La matière fiscale est un terrain fertile pour noyer ainsi le poisson.  » Les dispositions légales sont parfois le résultat de compromis politiques, ce qui peut expliquer la difficulté de rédiger un exposé des motifs suffisamment clair et précis « , relève un spécialiste de droit fiscal. L’imprécision ou la contradiction peut être tout profit pour le contribuable :  » Il doit alors bénéficier de l’avantage du doute. « 

Faire et défaire. A force d’emmêler les fils, le législateur finit par se prendre les pieds dans le tapis.

Constitutionnaliste, ex-conseiller d’Etat et sénateur CDH, Francis Delpérée plaide les circonstances atténuantes.  » Il n’est pas commode de rédiger une loi.  » Son regret : que les bons juristes se fassent rares sur les bancs du Parlement ou dans les cabinets ministériels.

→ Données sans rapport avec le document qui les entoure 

(* ===== verification/Uts.v ===== *)
(** * System names ([kernel/sys.c])

    [newuname], [uname], [olduname], [sethostname], [gethostname] and [setdomainname] on
    the bytes of [struct new_utsname] and of the caller's memory.  The release string and
    the patch level are generated by the build; they are fields of [uts_env] with the
    caller's personality, its privilege and the outcome of accesses to its memory. *)
From S2P Require Import Prelude Bytes.

Module Uts.
Import Bytes.

Definition __NEW_UTS_LEN : Z := 64.
Definition __OLD_UTS_LEN : Z := 8.
Definition UNAME26 : Z := 0x20000.
Definition PER_MASK : Z := 0xff.
Definition PER_LINUX32 : Z := 8.

(** The six arrays of [__NEW_UTS_LEN + 1] bytes. *)
Record utsname := Utsname {
  sysname : list Z; nodename : list Z; release : list Z; version : list Z;
  machine : list Z; domainname : list Z
}.

Definition uts_bytes (u : utsname) : list Z :=
  sysname u ++ nodename u ++ release u ++ version u ++ machine u ++ domainname u.
Definition set_nodename (l : list Z) (u : utsname) : utsname :=
  Utsname (sysname u) l (release u) (version u) (machine u) (domainname u).
Definition set_domainname (l : list Z) (u : utsname) : utsname :=
  Utsname (sysname u) (nodename u) (release u) (version u) (machine u) l.

(** The names of the caller's namespace and the caller's memory. *)
Record ustate := Ustate { names : utsname; mem : memory }.

Record uts_env := {
  UTS_RELEASE : list Z;                    (* without the final NUL *)
  LINUX_VERSION_PATCHLEVEL : Z;
  COMPAT_UTS_MACHINE : option (list Z);    (* with the final NUL; None when not defined *)
  personality : Z;
  capable_admin : bool;                    (* CAP_SYS_ADMIN over the uts namespace *)
  ua : uaccess
}.

Section calls.
Context (e : uts_env).

(** [copy_to_user] of a buffer: the bytes that were not copied, and the memory. *)
Definition put (a : Z) (bs : list Z) (m : memory) : Z * memory :=
  let n := copy_to_user (ua e) a (zlen bs) in (n, store m a (ztake (zlen bs - n) bs)).

Definition dot : Z := 46.
Definition isdigit (c : Z) : bool := (48 <=? c) && (c <=? 57).

(** The end of [UTS_RELEASE] after its version number. *)
Fixpoint skip_version (ndots : Z) (rest : list Z) : list Z :=
  match rest with
  | [] => []
  | c :: r =>
      if (c =? dot) && (3 <=? ndots + 1) then rest
      else if negb (isdigit c) && negb (c =? dot) then rest
      else skip_version (if c =? dot then ndots + 1 else ndots) r
  end.

(** [%u]: an [unsigned int] has at most ten digits. *)
Fixpoint dec (fuel : nat) (v : Z) : list Z :=
  match fuel with
  | O => []
  | S fuel => if v <? 10 then [48 + v] else dec fuel (v / 10) ++ [48 + v mod 10]
  end.
Definition fmt_u (v : Z) : list Z := dec 10 v.

(** [scnprintf]: at most [size - 1] characters and a NUL; the characters written. *)
Definition scnprintf (size : Z) (text : list Z) : list Z := ztake (size - 1) text.

Definition sizeof_buf : Z := 65.
Definition release26 : list Z :=
  let rest := skip_version 0 (UTS_RELEASE e) in
  let v := u32 (LINUX_VERSION_PATCHLEVEL e + 60) in
  [50; dot; 54; dot] ++ fmt_u v ++ rest.

Definition override_release (a len : Z) (m : memory) : Z * memory :=
  if flag_set (personality e) UNAME26 then
    let copy := Z.max 1 (Z.min len sizeof_buf) in
    let text := scnprintf copy release26 in
    put a (text ++ [0]) m
  else (0, m).

Definition override_architecture (a : Z) (m : memory) : bool * memory :=
  match COMPAT_UTS_MACHINE e with
  | Some name =>
      if Z.land (personality e) PER_MASK =? PER_LINUX32 then
        let '(n, m) := put a name m in (negb (n =? 0), m)
      else (false, m)
  | None => (false, m)
  end.

Definition sizeof_new : Z := 65.
Definition off_release : Z := 2 * sizeof_new.
Definition off_machine : Z := 4 * sizeof_new.

(** What [newuname] and [uname] share: the structure, then the two overrides. *)
Definition copy_names (tmp : list Z) (name : Z) (s : ustate) : Z * ustate :=
  let '(n, m) := put name tmp (mem s) in
  if negb (n =? 0) then (- EFAULT, Ustate (names s) m)
  else
    let '(n, m) := override_release (name + off_release) sizeof_new m in
    if negb (n =? 0) then (- EFAULT, Ustate (names s) m)
    else
      let '(bad, m) := override_architecture (name + off_machine) m in
      (if bad then - EFAULT else 0, Ustate (names s) m).

Definition newuname (name : Z) (s : ustate) : Z * ustate :=
  copy_names (uts_bytes (names s)) name s.

(** [struct old_utsname] has the first five arrays. *)
Definition sizeof_old_utsname : Z := 5 * sizeof_new.
Definition uname (name : Z) (s : ustate) : Z * ustate :=
  if name =? 0 then (- EFAULT, s)
  else copy_names (ztake sizeof_old_utsname (uts_bytes (names s))) name s.

(** [struct oldold_utsname] has five arrays of nine bytes, cleared first. *)
Definition sizeof_oldold : Z := 9.
Definition olduname (name : Z) (s : ustate) : Z * ustate :=
  if name =? 0 then (- EFAULT, s)
  else
    let u := names s in
    let tmp := (fun f => ztake __OLD_UTS_LEN f ++ [0]) <$>
               [sysname u; nodename u; release u; version u; machine u] in
    let '(n, m) := put name (mjoin tmp) (mem s) in
    if negb (n =? 0) then (- EFAULT, Ustate u m)
    else
      let '(bad, m) := override_architecture (name + 4 * sizeof_oldold) m in
      if bad then (- EFAULT, Ustate u m)
      else
        let '(n, m) := override_release (name + 2 * sizeof_oldold) sizeof_oldold m in
        (if negb (n =? 0) then - EFAULT else 0, Ustate u m).

(** [memcpy] of the new name and [memset] of the rest of the array. *)
Definition padded (bs : list Z) : list Z := bs ++ replicate (Z.to_nat (sizeof_new - zlen bs)) 0.

Definition sethostname (name len : Z) (s : ustate) : Z * ustate :=
  if negb (capable_admin e) then (- EPERM, s)
  else if (len <? 0) || (__NEW_UTS_LEN <? len) then (- EINVAL, s)
  else if copy_from_user (ua e) name len =? 0 then
    (0, Ustate (set_nodename (padded (load (mem s) name len)) (names s)) (mem s))
  else (- EFAULT, s).

(** [strlen] of an array; [None] when there is no NUL in it. *)
Fixpoint strlen (l : list Z) : option Z :=
  match l with
  | [] => None
  | c :: r => if c =? 0 then Some 0 else n ← strlen r; Some (1 + n)
  end.

Definition gethostname (name len : Z) (s : ustate) : option (Z * ustate) :=
  if len <? 0 then Some (- EINVAL, s)
  else
    n ← strlen (nodename (names s));
    let i := 1 + n in
    let i := if len <? i then len else i in
    let '(bad, m) := put name (ztake i (nodename (names s))) (mem s) in
    Some (if negb (bad =? 0) then - EFAULT else 0, Ustate (names s) m).

Definition setdomainname (name len : Z) (s : ustate) : Z * ustate :=
  if negb (capable_admin e) then (- EPERM, s)
  else if (len <? 0) || (__NEW_UTS_LEN <? len) then (- EINVAL, s)
  else if copy_from_user (ua e) name len =? 0 then
    (0, Ustate (set_domainname (padded (load (mem s) name len)) (names s)) (mem s))
  else (- EFAULT, s).
End calls.
End Uts.
Lemma store_last m a g x : store m a (g ++ [x]) (a + zlen g) = x.
Proof.
  unfold store. rewrite zlen_app. change (zlen [x]) with 1. pose proof (zlen_nonneg g).
  replace (a <=? a + zlen g) with true by (symmetry; apply Z.leb_le; lia).
  replace (a + zlen g <? _) with true by (symmetry; apply Z.ltb_lt; lia). cbn.
  replace (Z.to_nat (a + zlen g - a)) with (length g + 0)%nat by (unfold zlen; lia).
  rewrite lookup_app_r by lia. replace (length g + 0 - length g)%nat with 0%nat by lia. done.
Qed.

Lemma load_same m m' a n :
  (forall x, a <= x < a + n -> m x = m' x) -> load m a n = load m' a n.
Proof.
  intros Hm. unfold load. apply list_fmap_ext. intros i k Hk.
  apply lookup_seqZ in Hk. apply Hm. lia.
Qed.

Lemma load_prefix m a n k : 0 <= n <= k -> load m a n = ztake n (load m a k).
Proof.
  intros Hn. unfold load, ztake. rewrite <- fmap_take. f_equal. apply list_eq. intros i.
  destruct (decide (Z.of_nat i < n)).
  - rewrite lookup_take_lt, !lookup_seqZ_lt by lia. done.
  - rewrite lookup_take_ge, lookup_seqZ_ge by lia. done.
Qed.

(** Reading a part of what was stored. *)
Lemma load_store_part m a b1 b2 b3 :
  load (store m a (b1 ++ b2 ++ b3)) (a + zlen b1) (zlen b2) = b2.
Proof.
  pose proof (zlen_nonneg b1). pose proof (zlen_nonneg b2). pose proof (zlen_nonneg b3).
  apply bytes_ext; [by apply zlen_load|]. rewrite zlen_load by done. intros x Hx.
  unfold load. rewrite list_lookup_fmap, lookup_seqZ_lt by lia.
  cbn [fmap option_fmap option_map default from_option id]. unfold store. rewrite !zlen_app.
  replace (_ <=? _) with true by (symmetry; apply Z.leb_le; lia).
  replace (_ <? _) with true by (symmetry; apply Z.ltb_lt; lia). cbn [andb].
  replace (Z.to_nat _) with (length b1 + Z.to_nat x)%nat by (unfold zlen in *; lia).
  rewrite lookup_app_r by lia. replace (_ + _ - _)%nat with (Z.to_nat x) by lia.
  rewrite lookup_app_l by (unfold zlen in *; lia). done.
Qed.

Section calls.
Context (e : uts_env) (He : env_ok e).

Lemma put_spec a bs m :
  let r := put e a bs m in
  (forall x, ~ (a <= x < a + zlen bs) -> r.2 x = m x) /\ (r.1 = 0 -> r.2 = store m a bs).
Proof.
  cbn. pose proof (copy_range e He a (zlen bs) (zlen_nonneg bs)) as Hn. split.
  - intros x Hx. apply store_out. rewrite zlen_take by lia. lia.
  - intros ->. rewrite ztake_ge; [done|lia].
Qed.

(** ** A structure of [c] arrays of [w] bytes

    [m] differs from [m0] only inside the structure at [name], whose arrays are strings
    and whose second array is [node]. *)
Definition filled (name c w : Z) (node : list Z) (m0 m : memory) : Prop :=
  (forall x, ~ (name <= x < name + c * w) -> m x = m0 x) /\
  (forall i, 0 <= i < c -> terminated m (name + i * w) w) /\
  load m (name + w) w = node.
Definition inside (name c w : Z) (m0 m : memory) : Prop :=
  forall x, ~ (name <= x < name + c * w) -> m x = m0 x.
(** [has] is passed on from every marked process of rank below [n] to its children. *)
Definition inherits (n : nat) (has : Z -> bool) : Prop :=
  forall m c, has m = true -> (rank m < n)%nat -> child_of m c -> has c = true \/ reaps c.

Record walked (l : Z) (has has' : Z -> bool) : Prop := {
  w_mono : forall x, has x = true -> has' x = true;
  w_inherits : inherits (rank l) has';
  w_below : forall x, has' x = true -> has x = true \/ descendant l x;
  w_rank : forall x, (rank l <= rank x)%nat -> has' x = has x
}.

Lemma descendant_under l m x : child_of l m -> ~ reaps m -> descendant m x -> descendant l x.
Proof.
  intros Hm Hr. induction 1 as [c Hc|m' c _ IH Hr' Hc].
  - apply (desc_step l m); [by apply desc_child|done..].
  - by apply (desc_step l m').
Qed.

(** One child of [l], with the walk below it. *)
Lemma visit_child fuel l has0 has c :
  (forall has1, (rank c < fuel)%nat -> inherits (rank c) has1 ->
     let r := walk_process_tree e fuel (propagate_has_child_subreaper e) c (false, has1) in
     r.1 = false /\ walked c has1 r.2 /\ forall x, child_of c x -> r.2 x = true \/ reaps x) ->
  (rank l < S fuel)%nat -> child_of l c -> walked l has0 has ->
  let r := (let '(res, a) := propagate_has_child_subreaper e c has in
            if res <? 0 then (true, a)
            else if negb (res =? 0)
            then walk_process_tree e fuel (propagate_has_child_subreaper e) c (false, a)
            else (false, a)) in
  r.1 = false /\ walked l has0 r.2 /\ (forall x, has x = true -> r.2 x = true) /\
  (r.2 c = true \/ reaps c).
Proof.
  intros Hwalk Hf Hc Hw. specialize (Hrank l c Hc). unfold propagate_has_child_subreaper.
  destruct (has c) eqn:Eh; [cbn; auto|]. destruct (is_child_reaper (procs e) c) eqn:Er; [cbn; auto|].
  cbn [orb]. change (1 <? 0) with false. change (negb (1 =? 0)) with true. cbv iota.
  set (has1 := fun i : Z => if i =? c then true else has i).
  assert (H1 : forall x, has1 x = true -> x = c \/ has x = true).
  { intros x. unfold has1. destruct (Z.eqb_spec x c); auto. }
  assert (H1m : forall x, has x = true -> has1 x = true).
  { intros x Hx. unfold has1. by destruct (x =? c). }
  destruct Hw as [Hmono Hinh Hbelow Hsame].
  destruct (Hwalk has1) as (Hstop & [Hm2 Hi2 Hb2 Hs2] & Hk2); [lia| |].
  { intros m x Hm Hr Hx. destruct (H1 m Hm) as [->|Hm']; [lia|].
    destruct (Hinh m x Hm') as [?|?]; [lia|done|auto|by right]. }
  revert Hstop Hm2 Hi2 Hb2 Hs2 Hk2.
  destruct (walk_process_tree _ _ _ _ _) as [stop has2]. cbn [fst snd].
  intros Hstop Hm2 Hi2 Hb2 Hs2 Hk2. assert (Hnr : ~ reaps c) by (unfold reaps; by rewrite Er).
  split_and!; [done| |auto|].
  - split.
    + auto.
    + intros m x Hm Hr Hx. destruct (decide (rank m < rank c)%nat); [by apply (Hi2 m x)|].
      destruct (decide (m = c)) as [->|Hmc]; [by apply Hk2|].
      rewrite Hs2 in Hm by lia. destruct (H1 m Hm) as [?|Hm']; [done|].
      destruct (Hinh m x Hm' Hr Hx) as [?|?]; [auto|by right].
    + intros x Hx. destruct (Hb2 x Hx) as [Hx1|Hd].
      * destruct (H1 x Hx1) as [->|Hx']; [right; by apply desc_child|auto].
      * right. by apply (descendant_under l c).
    + intros x Hx. rewrite Hs2 by lia. unfold has1. destruct (Z.eqb_spec x c) as [->|]; [lia|].
      by apply Hsame.
  - left. apply Hm2. unfold has1. by rewrite Z.eqb_refl.
Qed.

Lemma walk_spec fuel l has :
  (rank l < fuel)%nat -> inherits (rank l) has ->
  let r := walk_process_tree e fuel (propagate_has_child_subreaper e) l (false, has) in
  r.1 = false /\ walked l has r.2 /\ forall c, child_of l c -> r.2 c = true \/ reaps c.
Proof.
  revert l has. induction fuel as [|fuel IH]; intros l has Hf Hinh; [lia|].
  cbn [walk_process_tree]. set (body := fun (st : bool * (Z -> bool)) (child : Z) => _).
  assert (Hgo : forall cs has0, (forall c, c ∈ cs -> child_of l c) -> walked l has has0 ->
    let r := foldl body (false, has0) cs in
    r.1 = false /\ walked l has r.2 /\ (forall x, has0 x = true -> r.2 x = true) /\
    forall c, c ∈ cs -> r.2 c = true \/ reaps c).
  { induction cs as [|c cs IHcs]; intros has0 Hcs Hw; cbn [foldl].
    - split_and!; try done. by intros c ?%not_elem_of_nil.
    - unfold body at 2 4 6 8. cbn [fst snd].
      destruct (visit_child fuel l has has0 c (IH c) Hf (Hcs c (list_elem_of_here _ _)) Hw)
        as (Hs & Hw1 & Hm1 & Hc1).
      revert Hs Hw1 Hm1 Hc1. match goal with |- context [foldl body ?st cs] => generalize st end.
      intros [stop has1]. cbn [fst snd]. intros -> Hw1 Hm1 Hc1.
      destruct (IHcs has1) as (Ha & Hb & Hm & Hd); [|done|].
      { intros x Hx. apply Hcs. by apply list_elem_of_further. }
      split_and!; auto. intros x [->|Hx]%elem_of_cons; [|by apply Hd].
      destruct Hc1 as [?|?]; [left; by apply Hm|by right]. }
  destruct (Hgo (threads (procs e) l ≫= children (procs e)) has) as (H1 & H2 & _ & H3).
  - done.
  - split; [done|done|by left|done].
  - split_and!; done.
Qed.

Lemma descendant_rank l c : descendant l c -> (rank c < rank l)%nat.
Proof.
  induction 1 as [c Hc|m c _ IH _ Hc]; [by apply Hrank|]. specialize (Hrank m c Hc). lia.
Qed.

(** [PR_SET_CHILD_SUBREAPER] marks every descendant of the caller outside the
    namespaces of other reapers, and only descendants, although the walk skips what is
    below a process that is marked already; it relies on, and keeps, that marks are
    inherited.  The tree has no cycle and is less deep than the walk's bound. *)
Theorem subreaper_marks_descendants arg t :
  (rank (current e) < depth (procs e))%nat ->
  inherits (rank (current e)) (has_child_subreaper t) -> arg <> 0 ->
  let t' := (set_child_subreaper e arg t).2 in
  is_child_subreaper t' = true /\
  (forall c, descendant (current e) c -> ~ reaps c -> has_child_subreaper t' c = true) /\
  (forall c, has_child_subreaper t' c = true -> has_child_subreaper t c = true \/ descendant (current e) c) /\
  inherits (rank (current e)) (has_child_subreaper t').
Proof.
  intros Hd Hinh Harg. unfold set_child_subreaper. apply Z.eqb_neq in Harg. rewrite Harg. cbn.
  destruct (walk_spec (depth (procs e)) (current e) (has_child_subreaper t) Hd Hinh)
    as (_ & [_ Hi Hb _] & Hk).
  split_and!; [done| |done|done].
  assert (Hall : forall c, descendant (current e) c ->
    (walk_process_tree e (depth (procs e)) (propagate_has_child_subreaper e) (current e)
       (false, has_child_subreaper t)).2 c = true \/ reaps c).
  { induction 1 as [c Hc|m c Hm IH Hr Hc]; [by apply Hk|].
    destruct IH as [IH|?]; [|done]. apply (Hi m c IH); [by apply descendant_rank|done]. }
  intros c Hc Hr. by destruct (Hall c Hc).
Qed.
End walk.
End PrctlSpec.

(** ** A task and its kernel *)
Module PrctlDemo.
Import Bytes ExeFile PrctlMm Prctl PrctlSpec.

Definition demo_mm_env : mm_env := {|
  exes := {| vma_files := [None; Some 4]; f_path f := f; i_writers _ := false |};
  fd_file fd := if fd =? 7 then Some 9 else None;
  exe_is_reg _ := true; path_noexec _ := false; may_exec _ := 0;
  TASK_SIZE := 2 ^ 47 - 4096; mmap_min_addr := 4096; rlimit_data := ULONG_MAX;
  check_data_rlimit _ _ _ _ _ := 0; find_vma _ := true;
  checkpoint_restore := true; checkpoint_restore_capable := true; capable_resource := true;
  uacc := ua_ok |}.

(** Processes 1, 2, 3 in a line; 3 has a thread 4 with a child 5. *)
Definition demo_tree : tree := {|
  threads p := if p =? 3 then [3; 4] else [p];
  children p := if p =? 1 then [2] else if p =? 2 then [3] else if p =? 4 then [5] else [];
  is_child_reaper _ := false; depth := 6 |}.

Definition demo_env : prctl_env := {|
  mme := demo_mm_env; current := 1; procs := demo_tree;
  security_task_prctl _ _ _ _ _ := - ENOSYS; arch_macro _ := None; dispatched _ _ _ _ _ := 0;
  anon_vma_name := true; sched_core := true; ksm := true; write_lock_killed := false;
  clear_child_tid := 0; strndup_user _ _ := inr [104; 105]; anon_name_alloc_ok := true;
  madvise_set_anon_name _ _ _ := 0 |}.

Definition demo_task : task := {|
  space := {| lay := Layout 4096 8192 8192 12288 16384 20480 90000 91000 92000 93000 94000;
              saved_auxv := replicate 400 0 ++ replicate 16 0;
              exe := Exe (Some 3) (fun f => if f =? 3 then 1 else 5) (fun f => if f =? 3 then 1 else 0);
              fds := 0; umem := fun _ => 0 |};
  mm_flags := 0; dumpable := 1; pdeath_signal := 0; comm := replicate 16 0; flags := 0;
  timer_slack_ns := 50000; default_timer_slack_ns := 50000; no_new_privs := false;
  is_child_subreaper := false; has_child_subreaper := fun _ => false; names_live := 0; anon_refs := 0 |}.

Lemma demo_mm_ok : mm_ok demo_mm_env (space demo_task).
Proof. split; [by apply validate_spec|]. by exists (replicate 400 0). Qed.

Definition set_brk_low : prctl_call := Call PR_SET_MM PR_SET_MM_BRK 8192 0 0.
Definition set_brk_high : prctl_call := Call PR_SET_MM PR_SET_MM_BRK 24576 0 0.

(** Raising the heap works; lowering it below its start is refused. *)
Lemma prctl_layout_invariant_witness :
  brk (lay (space (history demo_env [set_brk_high] demo_task))) = 24576 /\
  lay (space (do_call demo_env set_brk_low (history demo_env [set_brk_high] demo_task)).2) =
  lay (space (history demo_env [set_brk_high] demo_task)).
Proof.
  split; [done|].
  refine (proj1 (proj2 (prctl_layout_invariant demo_env [set_brk_high] set_brk_low demo_task _ _ demo_mm_ok) _)).
  - by repeat constructor.
  - done.
  - done.
Defined.

Lemma prctl_restrictions_permanent_witness :
  let t := history demo_env [Call PR_SET_NO_NEW_PRIVS 1 0 0 0; Call PR_SET_MDWE 1 0 0 0] demo_task in
  get_current_mdwe (history demo_env [Call PR_SET_MDWE 0 0 0 0; Call PR_SET_NO_NEW_PRIVS 0 0 0 0] t) = 1.
Proof.
  set (t := history _ _ demo_task).
  exact (proj2 (prctl_restrictions_permanent demo_env _ t
    (Forall_cons_2 call_ok (Call PR_SET_MDWE 0 0 0 0) _ (Z.le_refl 0)
       (Forall_cons_2 call_ok (Call PR_SET_NO_NEW_PRIVS 0 0 0 0) _ (Z.le_refl 0) (Forall_nil_2 _))))
    ltac:(done)).
Defined.

(** The executable 3 is replaced by the file 9 of descriptor 7. *)
Lemma prctl_balanced_witness :
  let t' := history demo_env [Call PR_SET_MM PR_SET_MM_EXE_FILE 7 0 0; Call PR_SET_VMA 0 0 4096 1] demo_task in
  exe_file (exe (space t')) = Some 9 /\ exe_balanced (exe (space demo_task)) (exe (space t')).
Proof.
  split; [done|].
  refine (proj2 (proj2 (proj2 (prctl_balanced demo_env _ demo_task _)))). repeat constructor; done.
Defined.

Definition demo_rank (p : Z) : nat := Z.to_nat (5 - p).

Lemma demo_rank_falls l c : child_of demo_env l c -> (demo_rank c < demo_rank l)%nat.
Proof.
  unfold child_of. cbn. intros (p & Hc & Hp)%list_elem_of_bind.
  destruct (Z.eqb_spec l 3) as [->|Hl].
  - repeat (apply elem_of_cons in Hp as [->|Hp]; [|]); try (by apply not_elem_of_nil in Hp);
      cbn in Hc; try (by apply not_elem_of_nil in Hc).
    apply list_elem_of_singleton in Hc as ->. unfold demo_rank. lia.
  - apply list_elem_of_singleton in Hp as ->. unfold demo_rank.
    destruct (Z.eqb_spec l 1); [apply list_elem_of_singleton in Hc as ->; lia|].
    destruct (Z.eqb_spec l 2); [apply list_elem_of_singleton in Hc as ->; lia|].
    destruct (Z.eqb_spec l 4); [apply list_elem_of_singleton in Hc as ->; lia|].
    by apply not_elem_of_nil in Hc.
Qed.

Lemma subreaper_marks_descendants_witness :
  has_child_subreaper (set_child_subreaper demo_env 1 demo_task).2 5 = true /\
  inherits demo_env demo_rank (demo_rank 1) (has_child_subreaper (set_child_subreaper demo_env 1 demo_task).2).
Proof.
  split; [done|].
  refine (proj2 (proj2 (proj2 (subreaper_marks_descendants demo_env demo_rank demo_rank_falls 1 demo_task _ _ _)))).
  - cbn. unfold demo_rank. lia.
  - intros m c Hm. done.
  - done.
Defined.
End PrctlDemo.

Cet enquiquineur de Conseil d’Etat, pourtant de bon conseil, a été mis sur la touche.  » Afin de gagner du temps, le Conseil d’Etat a été prié de limiter ses avis à des questions de compétence et de constitutionnalité des lois. Et de s’abstenir de remarques sur le fond et la forme des textes « , précise Delpérée.

Légiférer toujours plus vite. La concurrence est si rude.  » Il y a le parlementaire qui veut légiférer pour légiférer ou pour accoler son nom à une réforme législative. Il y a le parlementaire de l’opposition qui veut prendre l’initiative d’une loi avant qu’un autre, de la majorité, ne fasse des propositions sur le même sujet.  » Et les ministres ne sont pas en reste : tous pressés d’attacher leur nom à un bout de loi et plus encore de le faire savoir.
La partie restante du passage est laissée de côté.